Cricklewood Green provides the best example
of Ten Years After's recorded sound. On this album, the band and engineer
Andy Johns mix studio tricks and sound effects, blues-based song
structures, a driving rhythm section, and Alvin Lee's signature
lightning-fast guitar licks into a unified album that flows nicely from
start to finish. Cricklewood Green opens with a pair of bluesy rockers,
with "Working on the Road" propelled by a guitar and organ riff that holds
the listener's attention through the use of tape manipulation as the song
develops. "50,000 Miles Beneath My Brain" and "Love Like a Man" are
classics of TYA's jam genre, with lyrically meaningless verses setting up
extended guitar workouts that build in intensity, rhythmically and
sonically.
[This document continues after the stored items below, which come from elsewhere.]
(** ** The pool of active witnesses and the rounds of the outer loop *)

Lemma witness_pass_sublist pol distances knn k alpha (active_w : list nat) st
    active_w' st' :
  Relaxed.witness_pass pol distances knn k alpha active_w st = Some (active_w', st') →
  active_w' `sublist_of` active_w.
Proof.
  revert st active_w' st'.
  induction active_w as [|w rest IH]; intros st active_w' st' Hrun.
  - by inversion Hrun.
  - rewrite witness_pass_cons in Hrun.
    destruct (Relaxed.add_all_faces_of_dimension _ _ _ _ _ _ _ _ _)
      as [[ok st1]|]; [|done].
    destruct (Relaxed.witness_pass _ _ _ _ _ rest st1) as [[rest' st2]|] eqn:E2;
      [|done].
    apply IH in E2. simplify_eq. destruct ok; by constructor.
Qed.

(** X3.  The outer loop of the constructor only ever erases witnesses, and
    it makes at most [min(limD, nbL - 1)] rounds: the pool it ends with is a
    subsequence of the pool it started with, and the dimension counter it ends
    with is the one it started with or is at most [limD + 1] and at most
    [nbL]. *)
Theorem pool_shrinks_rounds_bounded pol fuel distances knn nbL alpha limD k
    (active_w : list nat) st k' active_w' st' :
  Relaxed.construction_loop pol fuel distances knn nbL alpha limD k active_w st
    = Some (k', active_w', st') →
  active_w' `sublist_of` active_w ∧
  k ≤ k' ∧ (k' = k ∨ k' ≤ limD + 1 ∧ k' ≤ Z.of_nat nbL).
Proof.
  revert k active_w st.
  induction fuel as [|fuel IH]; intros k active_w st Hrun; [done|].
  rewrite construction_loop_S in Hrun.
  destruct (_ && _) eqn:Hguard; [|simplify_eq; split; [done|lia]].
  destruct (Relaxed.witness_pass _ _ _ _ _ _ _) as [[aw1 st1]|] eqn:Hpass; [|done].
  apply witness_pass_sublist in Hpass.
  apply IH in Hrun as (Hsub & Hk & Hbound).
  apply andb_true_iff in Hguard as [[_ Hlim%Z.leb_le]%andb_true_iff HnbL%Z.ltb_lt].
  split; [by etrans|]. split; lia.
Qed.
The latter was an FM-radio staple in the early '70s. "Year 3000
Blues" is a country romp sprinkled with Lee's silly sci-fi lyrics, while "Me
and My Baby" concisely showcases the band's jazz licks better than any
other TYA studio track, and features a tasty piano solo by Chick
Churchill. It has a feel similar to the extended pieces on side one of the
live album Undead. "Circles" is a hippie-ish acoustic guitar piece, while
"As the Sun Still Burns Away" closes the album by building on another
classic guitar-organ riff and more sci-fi sound effects.